East Gippsland is gearing up to host the Tenth International Spinach Conference in the first week of May, welcoming around 200 delegates from all over the world.
A bi-annual gathering where participants have the opportunity to learn from the best scientific minds in spinach production from across the world, this is the first time the industry-renowned event has been held in the Southern Hemisphere.
Incorporated into the award-winning East Gippsland Vegetable Innovation Days, the combined event program will bring close to 1000 visitors to the region, playing an important role in supporting the area’s recovery from a summer dominated by bushfires.
Photo: Keynote speakers Dr Jim Correll and Dr Lindsey du Toit.
The conference will feature a full day of speaker sessions, and another day of farm visits, complemented by networking activities that showcase the best of East Gippsland’s produce and natural beauty. A wide range of topics will be covered in the conference programme, including value chains, market trends, climate change, technology, food safety, organic farming and research efforts.
Dr Jim Correll from the University of Arkansas will be headlining the conference program with presentations on downy mildew in spinach, race evolutions and emerging pathogens of spinach crops.
“It’s a very unique part of Australia and anybody who attends will find the spinach production in the East Gippsland area to be fascinating, and really enjoy what is on offer in the surrounding areas,” Dr Correll said.
Research plays a vital role in the horticulture industry and one of the world’s leading experts in disease management in vegetable seed crops, Dr Lindsey du Toit will join Dr Correll as one of the keynote speakers at the May event.

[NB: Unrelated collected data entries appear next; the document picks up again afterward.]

(** ** Removed devices *)

(** A wired computer is not told of removed devices.  While the wired target is selected,
    removing an interface or resetting a device sends no report at all, whatever the device held:
    the keys leave the bridge's state, not the computer's. *)
Theorem removal_silent_when_wired ACTIONS s i d :
  reachable ACTIONS s →
  ots_selected (br_output_target s) = TargetWired → (1 ≤ ACTIONS)%nat →
  (∃ s', handle_event ACTIONS (EvUsbDeviceRemoved i) s [] = (s', [StatusChanged (bridge_status s)], Ok tt) ∧
     br_input s' = aggregate (remove_interface (br_input_devices s) i).2) ∧
  (∃ s', handle_event ACTIONS (EvResetInputDevice d) s [] = (s', [], Ok tt) ∧
     ((remove_device (br_input_devices s) d).1 = true →
      br_input s' = aggregate (remove_device (br_input_devices s) d).2)).
Proof.
  intros Hs%wf_reach Hw Ha.
  assert (hm_active_target (br_hosts s) = None) as Hn.
  { destruct (hm_active_target (br_hosts s)) as [a|] eqn:E; [|done]. apply (wf_ble s Hs) in E. congruence. }
  split.
  - set (s1 := remove_usb_hid_interface i s).
    assert (br_hosts s1 = br_hosts s ∧ br_pairable_host s1 = br_pairable_host s ∧
      br_input_devices s1 = br_input_devices s) as (H1 & H2 & H3)
      by (unfold s1, remove_usb_hid_interface; by case_match).
    set (d1 := (remove_interface (br_input_devices s1) i).2).
    exists (s1 <| br_input_devices := d1 |> <| br_input := aggregate d1 |>). split; [|unfold d1; by rewrite H3].
    unfold handle_event. cbn [handle_event_in_place].
    assert (runs ACTIONS (usb_device_removed ACTIONS i) s (s1 <| br_input_devices := d1 |> <| br_input := aggregate d1 |>)
      [StatusChanged (bridge_status s)] tt) as Hrun; [|by rewrite (Hrun []) by (cbn; lia)].
    unfold usb_device_removed. do 4 (eapply runs_quiet; [done|]). cbv beta. fold s1.
    eapply runs_quiet; [intros out; unfold detach_active, m_bind, m_get; cbv beta iota;
      change (br_hosts (_ <| br_input := _ |>)) with (br_hosts s1); rewrite H1, Hn; reflexivity|].
    eapply runs_eq; [apply runs_status|]. unfold bridge_status. change (br_hosts (_ <| br_input := _ |>)) with (br_hosts s1).
    change (br_pairable_host (_ <| br_input := _ |>)) with (br_pairable_host s1). by rewrite H1, H2.
  - unfold handle_event. cbn [handle_event_in_place]. unfold reset_input_device, detach_active, m_bind, m_get, m_modify.
    destruct (remove_device (br_input_devices s) d) as [[] d1] eqn:Hd; cbv beta iota; cbn [negb].
    + unfold upd. cbn. rewrite Hn. eexists. split; [reflexivity|]. by intros _.
    + cbn. by eexists.
Qed.

Definition wired_events : list BridgeEvent :=
  [EvUsbHidInterfaceConnected 1 1 false; EvWiredAvailabilityChanged AvailReady;
   EvInputFrame (FrameStandard sample_keys)].

Definition wired_bridge : BridgeState := bridge_run 16 (BridgeState_new HOST_SLOT_COUNT) wired_events.

Lemma wired_bridge_reach : rtc (BridgeStep 16) (BridgeState_new HOST_SLOT_COUNT) wired_bridge.
Proof.
  apply bridge_run_reach. do 2 (apply List.Forall_cons; [exact I|]).
  apply List.Forall_cons; [by apply sample_frame_ok|]. apply List.Forall_nil.
Qed.

(** The wired computer was sent keys 4 and 5; the device goes; nothing is sent. *)
Lemma removal_silent_when_wired_witness :
  kb_keys (pi_keyboard (br_input wired_bridge)) = [4; 5] ∧
  ∃ s', handle_event 16 (EvUsbDeviceRemoved 1) wired_bridge [] =
    (s', [StatusChanged (bridge_status wired_bridge)], Ok tt) ∧
  kb_keys (pi_keyboard (br_input s')) = [].
Proof.
  split; [by vm_compute|].
  destruct (removal_silent_when_wired 16 wired_bridge 1 1 wired_bridge_reach ltac:(by vm_compute) ltac:(lia))
    as [(s' & H & Hi) _].
  exists s'. split; [exact H|]. rewrite Hi. by vm_compute.
Defined.
Lemma i32_to_from_le a b c d : bytes_ok [a; b; c; d] →
  i32_ok (i32_from_le_bytes a b c d) ∧ i32_to_le_bytes (i32_from_le_bytes a b c d) = [a; b; c; d].
Proof.
  intros H. unfold bytes_ok in H. repeat (apply List.Forall_cons_iff in H as [? H]).
  unfold i32_from_le_bytes, i32_to_le_bytes. split; [apply as_i32_ok|].
  assert (as_u32 (as_i32 (u32_from_le_bytes a b c d)) = u32_from_le_bytes a b c d) as ->.
  { pose proof (u32_from_le_ok a b c d) as Hu. unfold as_u32, as_i32, u32_ok in *.
    specialize (Hu ltac:(done) ltac:(done) ltac:(done) ltac:(done)).
    revert Hu. generalize (u32_from_le_bytes a b c d). intros x Hx. divmod. }
  by apply u32_to_from_le.
Qed.

(** The buffer a request with this opcode and payload is written into. *)
Definition request_wire (id op : Z) (payload : list Z) : list Z :=
  [MANAGEMENT_PROTOCOL_VERSION; id; op; Z.of_nat (length payload)] ++ payload ++
  zeros (16 - length payload).

Definition decodes_to (id op : Z) (payload : list Z) (c : ManagementCommand) : Prop :=
  command_ok c ∧ ManagementRequest_encode (mkMgmtRequest id c) = request_wire id op payload.

Lemma or_invalid_Ok {A} (o : option A) a : or_invalid o = Ok a → o = Some a.
Proof. destruct o; cbn; congruence. Qed.

Lemma decode_setting_inv id payload c : bytes_ok payload →
  (decode_get_setting payload = Ok c → decodes_to id OP_GET_SETTING payload c) ∧
  (decode_set_setting payload = Ok c → decodes_to id OP_SET_SETTING payload c).
Proof.
  intros Hb. split; intros H; unfold decode_get_setting, decode_set_setting in H;
    repeat (case_match; try discriminate H); subst; split_bytes Hb; inv_ok H; subst;
    apply or_invalid_Ok, SettingId_code_inv in Ha;
    apply decode_setting_target_inv in Ha0 as [Hok He].
  - split; [done|]. unfold ManagementRequest_encode. cbn [mreq_command mreq_id].
    rewrite He, Ha, u16_to_from_le by done. reflexivity.
  - destruct (i32_to_from_le z3 z4 z5 z6) as [Hi Hie].
    { unfold bytes_ok. repeat (apply List.Forall_cons_iff; split); done. }
    split; [done|]. unfold ManagementRequest_encode. cbn [mreq_command mreq_id].
    rewrite He, Ha, u16_to_from_le, Hie by done. reflexivity.
Qed.
Lemma sender_ok_poll s now timeout max : sender_ok s →
  let '(action, s') := poll_retransmit s now timeout max in
  sender_ok s' ∧ sender_session_id s' = sender_session_id s ∧
  match action with RetransmitSend c => cell_of (sender_session_id s) c | _ => True end.
Proof.
  intros Hok. unfold poll_retransmit.
  destruct (position is_some (pending s)) as [slot|]; [|done].
  destruct (mjoin (pending s !! slot)) as [p|] eqn:E; [|done].
  assert (cell_of (sender_session_id s) (pending_cell p)) as Hc.
  { destruct Hok as [_ _ _ _ Hp]. rewrite Forall_lookup in Hp. unfold mjoin, option_join in E.
    case_match eqn:El; [|done]. subst. by apply (Hp _ _ El). }
  repeat case_decide; try done. split; [|done]. destruct Hok as [Hs Hz Hn Ha Hp].
  split; cbn; try done. by apply Forall_insert.
Qed.

Record dev_inv (self : DeviceLink) : Prop := {
  inv_sender : sender_ok (dl_sender self);
  inv_next_cell : option_all (cell_of (sender_session_id (dl_sender self))) (next_cell self);
  inv_rx_ack : u16_ok (receiver_cumulative_ack (dl_receiver self));
  inv_usb : usb_state_wf (usb_state self);
  inv_caps : u32_ok (capabilities self);
  inv_hash : u32_ok (active_profile_hash self);
  inv_control : option_all (λ p, creq_wf p.1) (control_request_tx self);
  inv_management : option_all request_ok (management_request_tx self)
}.

(** The result of a queueing method on [self]. *)
Definition queues (self : DeviceLink) (r : option SpiCell * DeviceLink) : Prop :=
  dev_inv r.2 ∧ option_all (cell_of (sender_session_id (dl_sender r.2))) r.1 ∧
  next_cell r.2 = next_cell self.

(** Changes to fields the invariant does not constrain. *)
Lemma dev_inv_fields self self' : dev_inv self →
  dl_sender self' = dl_sender self → next_cell self' = next_cell self →
  dl_receiver self' = dl_receiver self → usb_state self' = usb_state self →
  capabilities self' = capabilities self → active_profile_hash self' = active_profile_hash self →
  (control_request_tx self' = control_request_tx self ∨ control_request_tx self' = None) →
  (management_request_tx self' = management_request_tx self ∨ management_request_tx self' = None) →
  dev_inv self'.
Proof.
  intros [] E1 E2 E3 E4 E5 E6 E7 E8.
  split; rewrite ?E1, ?E2, ?E3, ?E4, ?E5, ?E6; try done; [destruct E7 as [->| ->]|destruct E8 as [->| ->]]; done.
Qed.

Lemma queues_refuse self : dev_inv self → queues self (None, self).
Proof. done. Qed.
Lemma report_length_of_first_entry :
  verdict (validate_mirror_image (physical_first [5; 1])) = None ∧
  verdict (validate_mirror_image (physical_first [5; 1; 9; 6; 0; 0; 0; 0; 0])) =
    Some RejectInvalidDescriptorLength.
Proof. split; vm_compute; reflexivity. Qed.
(* ===== verification/Words.v ===== *)
(** * Bytes and words

    Little-endian words in memory, fields of a byte string, rotations, and
    the stores of [memcpy] and [memset] into a buffer; shared by the wire formats
    and the cryptographic primitives. *)

From S2P Require Import Prelude.
From stdpp Require Import list.
#[local] Open Scope Z_scope.

(** ** Little-endian words *)

(** The value of a little-endian byte string. *)
Definition le_word (l : list Z) : Z := fold_right (fun b acc => b + 256 * acc) 0 l.

(** [cpu_to_le32] and [cpu_to_le64] in memory. *)
Fixpoint le_bytes (n : nat) (x : Z) : list Z :=
  match n with O => [] | S n' => x mod 256 :: le_bytes n' (x / 256) end.

(** The [n] bytes at offset [off]. *)
Definition field (off n : Z) (b : list Z) : list Z := firstn (Z.to_nat n) (skipn (Z.to_nat off) b).

Definition get_unaligned_le32 (off : Z) (p : list Z) : Z := le_word (field off 4 p).
Definition get_unaligned_le64 (off : Z) (p : list Z) : Z := le_word (field off 8 p).

Lemma le_word_cons a l : le_word (a :: l) = a + 256 * le_word l.
Proof. done. Qed.

Lemma len_le_bytes n x : len (le_bytes n x) = Z.of_nat n.
Proof. revert x. induction n as [|n IH]; intros x; [done|]. cbn [le_bytes]. rewrite len_cons, IH. lia. Qed.

Lemma length_le_bytes n x : length (le_bytes n x) = n.
Proof. pose proof (len_le_bytes n x). unfold len in *. lia. Qed.

Lemma le_bytes_bytes n x : all_bytes (le_bytes n x).
Proof. revert x. induction n as [|n IH]; intros x; cbn [le_bytes]; constructor; [unfold is_byte; lia|done]. Qed.

Lemma le_word_bytes n x : 0 <= x < 256 ^ Z.of_nat n -> le_word (le_bytes n x) = x.
Proof.
  revert x. induction n as [|n IH]; intros x Hx; [cbn in *; lia|]. cbn [le_bytes]. rewrite le_word_cons, IH; [lia|].
  rewrite Nat2Z.inj_succ, Z.pow_succ_r in Hx by lia. split; [apply Z.div_pos; lia|apply Z.div_lt_upper_bound; lia].
Qed.

Lemma le_bytes_word l : all_bytes l -> le_bytes (length l) (le_word l) = l.
Proof.
  induction 1 as [|b l Hb Hl IH]; [done|]. cbn [length le_bytes]. rewrite le_word_cons. unfold is_byte in Hb.
  replace ((b + 256 * le_word l) mod 256) with b by lia. replace ((b + 256 * le_word l) / 256) with (le_word l) by lia. by rewrite IH.
Qed.

Lemma le_word_range l : all_bytes l -> 0 <= le_word l < 256 ^ len l.
Proof.
  induction 1 as [|b l Hb Hl IH]; [done|]. rewrite le_word_cons, len_cons. unfold is_byte in Hb. pose proof (len_nonneg l).
  rewrite Z.pow_add_r by lia. lia.
Qed.
Lemma counter_validate_refines_window_witness :
  validate_all replay_init selftest_counters = spec_all [] selftest_counters.
Proof. apply counter_validate_refines_window. exact selftest_counters_u64. Defined.

Lemma counter_validate_no_replay_witness :
  validate_all replay_init selftest_counters !! 2%nat = Some false.
Proof.
  apply (counter_validate_no_replay selftest_counters 1 2 1);
    [exact selftest_counters_u64|lia|reflexivity..].
Defined.
Lemma imitate_fill_prefix_writer total padding p payload : p <> IMITATE_NONE ->
  0 < padding < total -> total <= padding + len payload ->
  exists w, fillsn 0 padding w /\
    forall pre, len pre = padding -> imitate_fill_prefix total padding p (pre ++ payload) = w (pre ++ payload).
Proof.
  intros Hp ? ?.
  set (seed := imitate_fnv1a_seed (firstn (Z.to_nat (total - padding)) payload)).
  set (t0 := if total - padding >? 0 then default 0 (ld payload 0) else 0).
  set (t1 := if total - padding >? 1 then default 0 (ld payload 1) else 0).
  exists (match p with
          | IMITATE_QUIC => write_quic_short padding seed
          | IMITATE_DNS => write_dns_msg total padding t0 t1
          | IMITATE_STUN => write_stun padding seed
          | IMITATE_SIP => write_sip total padding seed
          | IMITATE_NONE => wskip end). split.
  { destruct p; [done|apply fillsn_quic|apply fillsn_dns|apply fillsn_stun|apply fillsn_sip]; lia. }
  intros pre Hpre. unfold imitate_fill_prefix. destruct (Z.eqb_spec padding 0); [lia|].
  destruct (Z.geb_spec padding total); [lia|]. cbn [orb]. rewrite len_app.
  destruct (Z.gtb_spec total (len pre + len payload)); [lia|].
  assert (skipn (Z.to_nat padding) (pre ++ payload) = payload) as ->.
  { rewrite <- Hpre. unfold len. by rewrite Nat2Z.id, drop_app_length. }
  destruct p; [done..| |done|done]. subst t0 t1.
  by rewrite <- (ld_app_r pre payload 0), <- (ld_app_r pre payload 1), Hpre, Z.add_0_r by lia.
Qed.

Lemma fillsn_fill_whole n seed p : p <> IMITATE_NONE -> 0 <= n -> fillsn 0 n (imitate_fill_whole n seed p).
Proof.
  intros Hp Hn. unfold imitate_fill_whole. destruct (Z.leb_spec n 0).
  { replace n with 0 by lia. apply fillsn_skip. }
  destruct p; [done|apply fillsn_quic|apply fillsn_dns|apply fillsn_stun|apply fillsn_sip]; done.
Qed.
(** Filling the buffer up to the block boundary compresses one more block. *)
Lemma repr_block ctx m data : repr ctx m -> ctx_buflen ctx + len data = 64 ->
  repr (Sha256Ctx (sha256_compress (ctx_h ctx) (buf_set (ctx_buf ctx) (ctx_buflen ctx) data))
          (ctx_len ctx) (buf_set (ctx_buf ctx) (ctx_buflen ctx) data) 0) (m ++ data).
Proof.
  intros (n & full & part & -> & Hf & Hp & Hlt & Hb & Hh & Ht) Hd.
  pose proof (len_nonneg part).
  assert (len (ctx_buf ctx) = 64) by (unfold len; lia).
  assert (length (buf_set (ctx_buf ctx) (ctx_buflen ctx) data) = 64%nat) as HL
    by (rewrite buf_set_length; lia).
  assert (buf_set (ctx_buf ctx) (ctx_buflen ctx) data = part ++ data) as HB.
  { pose proof (buf_set_take (ctx_buf ctx) (ctx_buflen ctx) data) as E.
    rewrite Ht, Hd, firstn_all2 in E by lia. apply E; lia. }
  exists (S n), (full ++ part ++ data), []. rewrite app_nil_r, app_assoc. cbn [ctx_h ctx_buf ctx_buflen].
  rewrite HB in *. repeat split; try done.
  - rewrite <- app_assoc, length_app. lia.
  - rewrite <- app_assoc, hash_blocks_app, Hh by done. done.
Qed.

Lemma update_loop_repr f ctx m data : (length data <= f)%nat -> repr ctx m ->
  repr (update_loop f ctx data) (m ++ data).
Proof.
  revert ctx m data. induction f as [|f IH]; intros ctx m data Hf Hr; cbn [update_loop].
  { destruct data; [|cbn in Hf; lia]. by rewrite app_nil_r. }
  destruct (Z.gtb_spec (len data) 0) as [Hd|Hd].
  2:{ destruct data; [|rewrite len_cons in Hd; pose proof (len_nonneg data); lia]. by rewrite app_nil_r. }
  unfold SHA256_BLOCK_LEN. pose proof Hr as (n & full & part & -> & Hfl & Hp & Hlt & Hb & Hh & Ht).
  pose proof (len_nonneg part).
  destruct (Z.ltb_spec (len data) (64 - ctx_buflen ctx)).
  - exists n, full, (part ++ data). rewrite <- app_assoc. cbn [ctx_h ctx_buf ctx_buflen].
    assert (len (ctx_buf ctx) = 64) by (unfold len; lia).
    rewrite buf_set_length, buf_set_take, Ht, len_app by lia. repeat split; (done || lia).
  - set (k := Z.to_nat (64 - ctx_buflen ctx)).
    replace ((full ++ part) ++ data) with (((full ++ part) ++ firstn k data) ++ skipn k data)
      by (by rewrite <- (app_assoc (full ++ part)), firstn_skipn).
    apply IH; [rewrite length_skipn; unfold len in *; lia|].
    apply repr_block; [done|]. subst k. rewrite len_take; lia.
Qed.

Lemma update_loop_len f ctx data : ctx_len (update_loop f ctx data) = ctx_len ctx.
Proof.
  revert ctx data. induction f as [|f IH]; intros; cbn [update_loop]; [done|].
  repeat case_match; try done. by rewrite IH.
Qed.

Lemma sha256_update_repr ctx m data : repr ctx m -> ctx_len ctx = u64 (len m) ->
  repr (sha256_update ctx data) (m ++ data) /\ ctx_len (sha256_update ctx data) = u64 (len (m ++ data)).
Proof.
  intros Hr Hl. unfold sha256_update. split; [by apply update_loop_repr|].
  rewrite update_loop_len, len_app. cbn [ctx_len]. rewrite Hl. unfold u64.
  by rewrite Zplus_mod_idemp_l.
Qed.

(** ** The final step *)

Lemma repr_full ctx m : repr ctx m -> ctx_buflen ctx = 0 -> ctx_h ctx = hash_blocks (length m / 64) H0 m.
Proof.
  intros (n & full & part & -> & Hf & Hp & _ & _ & Hh & _) E. rewrite E in Hp.
  destruct part as [|x part]; [|rewrite len_cons in Hp; pose proof (len_nonneg part); lia].
  rewrite app_nil_r, Hh, Hf, Nat.mul_comm, Nat.div_mul by lia. done.
Qed.

Lemma repr_mod ctx m : repr ctx m -> 0 <= ctx_buflen ctx < 64 /\ len m mod 64 = ctx_buflen ctx /\
  len (ctx_buf ctx) = 64.
Proof.
  intros (n & full & part & -> & Hf & Hp & ? & ? & _). pose proof (len_nonneg part).
  rewrite len_app. unfold len in *. split; [lia|]. split; lia.
Qed.

Lemma len_repeat {A} (x : A) n : len (repeat x n) = Z.of_nat n.
Proof. unfold len. by rewrite repeat_length. Qed.
#[local] Hint Rewrite @len_repeat : awg.

Lemma len_store_be64 v : len (store_be64 v) = 8.
Proof. done. Qed.
#[local] Hint Rewrite len_store_be64 : awg.

(** The chaining value once [data] completes the buffered block. *)
Lemma compress_full ctx m data : repr ctx m -> ctx_buflen ctx + len data = 64 ->
  sha256_compress (ctx_h ctx) (buf_set (ctx_buf ctx) (ctx_buflen ctx) data) =
  hash_blocks (length (m ++ data) / 64) H0 (m ++ data).
Proof. intros Hr Hd. exact (repr_full _ _ (repr_block ctx m data Hr Hd) eq_refl). Qed.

A recipient of the Alfred Christianson Distinguished Professorship in Vegetable Seed Science, Dr. du Toit’s research specialty and interests include epidemiology and management of diseases affecting vegetable seed crops, with a particular focus on spinach, brassicas, carrot, onion, radish and table beets. A Professor and Extension Plant Pathologist at Washington State University, Dr du Toit’s presentation will involve a detailed look at Fusarium Oxysporum in spinach seed production and soil treatments.
Delighted to be coming to Australia and speaking at the conference, she is looking forward to connecting with the horticulture industry in Gippsland, as well as growers from other regions around the country.
East Gippsland Vegetable Innovation Days Director, Andrew Bulmer says all is on track to deliver a great event that showcases what the region produces, whilst attracting the high-profile International Spinach Conference is fantastic for the region and the Australian industry as a whole.
“We have a significant portion of Australia’s leading spinach growers in Gippsland, so to bring an international conference to the region is going to be brilliant for knowledge sharing and overall growth in the sector,” Mr Bulmer said.